- [REQUIREMENT]
Which lines below fall between the one containing "From stdpp Require Import gmap." and the one containing "#[global] Instance cipher_eta"? Repeat them exactly, counting both of those lines, and add nothing else.

Segment Start: AVAILABLE DATA

(* ===== verification/ChaChaCipher.v ===== *)
(** * ChaCha20-Poly1305 as an EVP_CIPHER

    The second half of lib/libcrypto/evp/e_chacha20poly1305.c: the AEAD within the
    init/update/final interface of EVP_CIPHER, where the kind of an update follows
    from which of its pointers are NULL, and its controls.  The state is
    [ctx->cipher_data]; [Fail] is the return value 0 or -1. *)

From stdpp Require Import gmap.
From S2P Require Import Prelude Cbs Cbb ChaCha Poly1305 Aead.
Open Scope Z_scope.

Definition EVP_CTRL_INIT : Z := 0x0.
Definition EVP_CTRL_AEAD_SET_IVLEN : Z := 0x9.
Definition EVP_CTRL_AEAD_GET_TAG : Z := 0x10.
Definition EVP_CTRL_AEAD_SET_TAG : Z := 0x11.
Definition EVP_CTRL_AEAD_SET_IV_FIXED : Z := 0x12.
Definition EVP_CTRL_AEAD_GET_IVLEN : Z := 0x25.
Definition INT_MAX : Z := 2 ^ 31 - 1.

Record chacha20_poly1305_ctx : Type := mkCipher {
  cp_chacha : chacha_ctx;
  cp_poly1305 : poly1305_state;
  cp_key : list Z;
  cp_nonce : list Z;
  cp_nonce_len : Z;
  cp_tag : list Z;
  cp_tag_len : Z;
  cp_ad_len : Z;
  cp_in_len : Z;
  cp_in_ad : bool;
  cp_started : bool;
}.
#[global] Instance cipher_eta : Eta chacha20_poly1305_ctx := fun c =>
  mkCipher (cp_chacha c) (cp_poly1305 c) (cp_key c) (cp_nonce c) (cp_nonce_len c) (cp_tag c) (cp_tag_len c) (cp_ad_len c)
    (cp_in_len c) (cp_in_ad c) (cp_started c).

Segment End: AVAILABLE DATA

- [COMPLETED EXERCISE]
From stdpp Require Import gmap.
From S2P Require Import Prelude Cbs Cbb ChaCha Poly1305 Aead.
Open Scope Z_scope.

Definition EVP_CTRL_INIT : Z := 0x0.
Definition EVP_CTRL_AEAD_SET_IVLEN : Z := 0x9.
Definition EVP_CTRL_AEAD_GET_TAG : Z := 0x10.
Definition EVP_CTRL_AEAD_SET_TAG : Z := 0x11.
Definition EVP_CTRL_AEAD_SET_IV_FIXED : Z := 0x12.
Definition EVP_CTRL_AEAD_GET_IVLEN : Z := 0x25.
Definition INT_MAX : Z := 2 ^ 31 - 1.

Record chacha20_poly1305_ctx : Type := mkCipher {
  cp_chacha : chacha_ctx;
  cp_poly1305 : poly1305_state;
  cp_key : list Z;
  cp_nonce : list Z;
  cp_nonce_len : Z;
  cp_tag : list Z;
  cp_tag_len : Z;
  cp_ad_len : Z;
  cp_in_len : Z;
  cp_in_ad : bool;
  cp_started : bool;
}.
#[global] Instance cipher_eta : Eta chacha20_poly1305_ctx := fun c =>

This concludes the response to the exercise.